All along I have mantained that when it comes to AI and its ability to mimic thought, conversation and unsolicited input. It will not be able to do more than the pre populated choices matrices it is given to respond from. Then ChatGPT comes along and proves my point. It turns out that when ChatGPT was originally released, it would give multiple viewpoints in chat responses. But now it was updated about a week or so ago, and now it only gives one biased Liberal viewpoint. This will be another hype tech that will go the way of "Space Elevators", "Army or bipedal robots taking our jobs, that are capable of communicating as well following commands.", "Nano Particles", "Medical NanoBots"(now it is argued that the spike proteins and the metal particles in the Vaxx are Nanobots, but that's not the remote control Nanobots that was romanticized to us. So I don't think that counts. There's loads of proteins, enzymes, that are animated. They don't count as robots.

I mean sure AI ChatGPT is interesting, but I don't think it's anymore self aware than an Ad Lib Mad Lib book, if anyone remembers those.

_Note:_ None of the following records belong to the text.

Lemma read_decimal_grouped h g f : digits h -> groups g -> read_decimal ((h ++ g) ++ f) = NaN.
Proof.
  intros [Hn Hd] Hg. destruct (groups_comma g Hg) as [r ->]. rewrite <- app_assoc. unfold read_decimal.
  destruct (read_digits_app h ((44 :: r) ++ f) Hd ltac:(done) 0 0) as [v ->]. cbn [app].
  destruct h as [|c h]; [done|]. cbn [length]. rewrite (proj2 (Z.eqb_neq _ 0)) by lia. done.
Qed.

(** The sign aside, a number is read as a decimal literal. *)
Lemma str_to_num_signed sg i f : number_sign sg -> number_int i -> number_frac f -> i ++ f <> [] ->
  str_to_num (sg ++ i ++ f) = (if decide (sg = []) then read_decimal (i ++ f) else num_neg (read_decimal (i ++ f))).
Proof.
  intros Hs Hi Hf Hn. assert (Hp : Forall plain (i ++ f)) by (apply Forall_app; split; [by apply int_plain|by apply frac_plain]).
  destruct Hs as [->| ->]; cbn [app decide].
  - rewrite decide_True by done. destruct (i ++ f); [done|by apply str_to_num_plain].
  - rewrite decide_False by done. unfold str_to_num. rewrite trim_no_space; [by rewrite read_unsigned_plain|].
    constructor; [done|by apply plain_no_space].
Qed.

(** The method number accepts an optional sign, an integer part with or without groups
    of three digits, and a fraction - all of them optional. A number without groups is
    one for the comparisons; one with groups is not, so that no bound accepts it. *)
Theorem number_accepts s : number_test (Single (PStr s)) = true ->
  exists sg i f, s = sg ++ i ++ f /\ number_sign sg /\ number_int i /\ number_frac f /\
    (i ++ f <> [] -> 44 ∉ s -> exists q, to_number (PStr s) = Fin q) /\
    (44 ∈ s -> forall b, min_test (Single (PStr s)) (RPrim (PNum b)) = false /\
                         max_test (Single (PStr s)) (RPrim (PNum b)) = false).
Proof.
  intros (sg & i & f & -> & Hs & Hi & Hf)%number_spec. exists sg, i, f. repeat (split; [done|]).
  assert (Hnc : forall l, Forall (fun c => is_dec c = true) l -> 44 ∉ l)
    by (intros l Hl Hin; rewrite Forall_forall in Hl; by specialize (Hl _ Hin)).
  assert (Hfc : 44 ∉ f) by (destruct Hf as [|d [_ Hd]]; [by apply not_elem_of_nil|];
    rewrite not_elem_of_cons; split; [done|by apply Hnc]).
  assert (Hsc : 44 ∉ sg) by (destruct Hs as [->| ->]; rewrite ?not_elem_of_cons; split_and?; auto using not_elem_of_nil).
  assert (Hcase : (i = [] \/ digits i) /\ 44 ∉ i \/ exists h g, i = h ++ g /\ digits h /\ groups g).
  { destruct Hi as [|d Hd|h g Hh _ Hg]; [left; split; [by left|apply not_elem_of_nil]|left; split; [by right|apply Hnc, Hd]|right; eauto]. }
  cbn [to_number]. split.
  - intros Hn Hc. rewrite str_to_num_signed by done. rewrite !elem_of_app in Hc.
    destruct Hcase as [[Hi' _]|(h & g & -> & _ & Hg)].
    + destruct (read_decimal_plain i f Hi' Hf Hn) as [q ->]. case_decide; by eexists.
    + destruct Hc. right; left. rewrite elem_of_app. right. destruct (groups_comma g Hg) as [r ->]. by left.
  - intros Hc b. rewrite !elem_of_app in Hc. destruct Hcase as [[_ Hi']|(h & g & -> & Hh & Hg)]; [tauto|].
    assert (HN : str_to_num (sg ++ (h ++ g) ++ f) = NaN).
    { rewrite str_to_num_signed; [|done|done|done|destruct Hh as [Hh _]; destruct h; [by destruct Hh|done]].
      rewrite read_decimal_grouped by done. by case_decide. }
    unfold min_test, max_test, js_le. cbn [rparam_prim value_prim to_number]. rewrite HN. split; [by destruct b|done].
Qed.
Lemma number_accepts_witness :
  let s := u "-1,234.5" in exists sg i f, s = sg ++ i ++ f /\ number_sign sg /\ number_int i /\ number_frac f /\
    (i ++ f <> [] -> 44 ∉ s -> exists q, to_number (PStr s) = Fin q) /\
    (44 ∈ s -> forall b, min_test (Single (PStr s)) (RPrim (PNum b)) = false /\
                         max_test (Single (PStr s)) (RPrim (PNum b)) = false).
Proof. apply (number_accepts (u "-1,234.5")). vm_compute. reflexivity. Defined.

(** A sign alone passes for a number, and so does a card number without any digit. *)
Lemma empty_numbers :
  number_test (Single (PStr (u "-"))) = true /\ to_number (PStr (u "-")) = NaN /\ creditcard_test (u "- -") = true.
Proof. vm_compute. auto. Qed.

(** ** Dates and addresses *)

(** The method dateISO looks at the shape only: four digits, and one or two digits
    twice, after a slash or a dash. *)
Theorem dateISO_shape s : dateISO_test (Single (PStr s)) = true <->
  exists y a m b d, s = y ++ a :: m ++ b :: d /\ digits y /\ length y = 4%nat /\
    digits m /\ (length m <= 2)%nat /\ digits d /\ (length d <= 2)%nat /\
    (a = 47 \/ a = 45) /\ (b = 47 \/ b = 45).
Proof.
  unfold dateISO_test, dateISO_regex. cbn [value_text to_str seqs]. rewrite matches_lang, lang_seq.
  setoid_rewrite (lang_seq false (Cls [(47, 47); (45, 45)])). setoid_rewrite (lang_seq false one_or_two).
  setoid_rewrite (lang_seq false (Cls [(47, 47); (45, 45)])). setoid_rewrite lang_one_or_two.
  setoid_rewrite (lang_times_cls false digit 4).
  assert (Hsep : forall s, lang false (Cls [(47, 47); (45, 45)]) s <-> s = [47] \/ s = [45]).
  { intros t. rewrite lang_cls. unfold in_class, in_ranges. cbn [existsb]. split.
    - intros (c & -> & H). assert (c = 47 \/ c = 45) as [->| ->] by lia; auto.
    - intros [->| ->]; eauto. }
  setoid_rewrite Hsep. split.
  - intros (y & r1 & -> & [Hly Hy%Forall_digit] & a & r2 & -> & Ha & m & r3 & -> & [Hm Hlm] & b & d & -> & Hb & Hd & Hld).
    assert (Hyd : digits y) by (split; [by destruct y|done]).
    destruct Ha as [->| ->], Hb as [->| ->]; eexists y, _, m, _, d; eauto 20.
  - intros (y & a & m & b & d & -> & [_ Hy] & Hly & Hm & Hlm & Hd & Hld & Ha & Hb).
    exists y, (a :: m ++ b :: d). split; [done|]. split; [by rewrite Forall_digit|].
    exists [a], (m ++ b :: d). split; [done|]. split; [by destruct Ha as [->| ->]; auto|].
    exists m, (b :: d). repeat split; try done; try apply Hm. exists [b], d. split; [done|]. destruct Hb as [->| ->]; auto.
Qed.

(** The units of a literal of lower-case letters and signs, read without case. *)
Definition lower_literal (w : jstr) : bool := forallb (fun c => ((97 <=? c) && (c <=? 122)) || (c <? 65)) w.
Lemma lang_literal_lower w s : lower_literal w = true -> lang true (literal w) s -> to_lower s = w.
Proof.
  assert (Hone : forall c t, 97 <= c <= 122 \/ c < 65 -> lang true (one c) t -> to_lower t = [c]).
  { intros c t Hc (d & -> & Hd)%lang_cls. unfold in_class, in_ranges in Hd. cbn [existsb andb] in Hd.
    unfold other_case in Hd. unfold to_lower. cbn [map]. f_equal. repeat case_match; lia. }
  revert s. induction w as [|c w IH]; intros s Hw H; [by apply lang_eps in H as ->|].
  apply andb_true_iff in Hw as [Hc Hw]. assert (Hc' : 97 <= c <= 122 \/ c < 65) by lia.
  destruct w as [|d w]; [by apply Hone|].
  change (literal (c :: d :: w)) with (Seq (one c) (literal (d :: w))) in H.
  apply lang_seq in H as (s1 & s2 & -> & H1 & H2). unfold to_lower in *. rewrite map_app.
  by rewrite (Hone c s1 Hc' H1), (IH s2 Hw H2).
Qed.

https://www.breitbart.com/tech/2023/01/25/analysis-chatgpt-ai-demonstrates-leftist-bias/

The results are pretty robust. ChatGPT answers to political questions tend to favor left-leaning viewpoints. Yet, when asked explicitly about its political preferences, ChatGPT often claims to be politically neutral and just striving to provide factual information. Occasionally, it acknowledges that its answers might contain biases.


Like any trustworthy good buddy, lying to your face about their intentional bias would.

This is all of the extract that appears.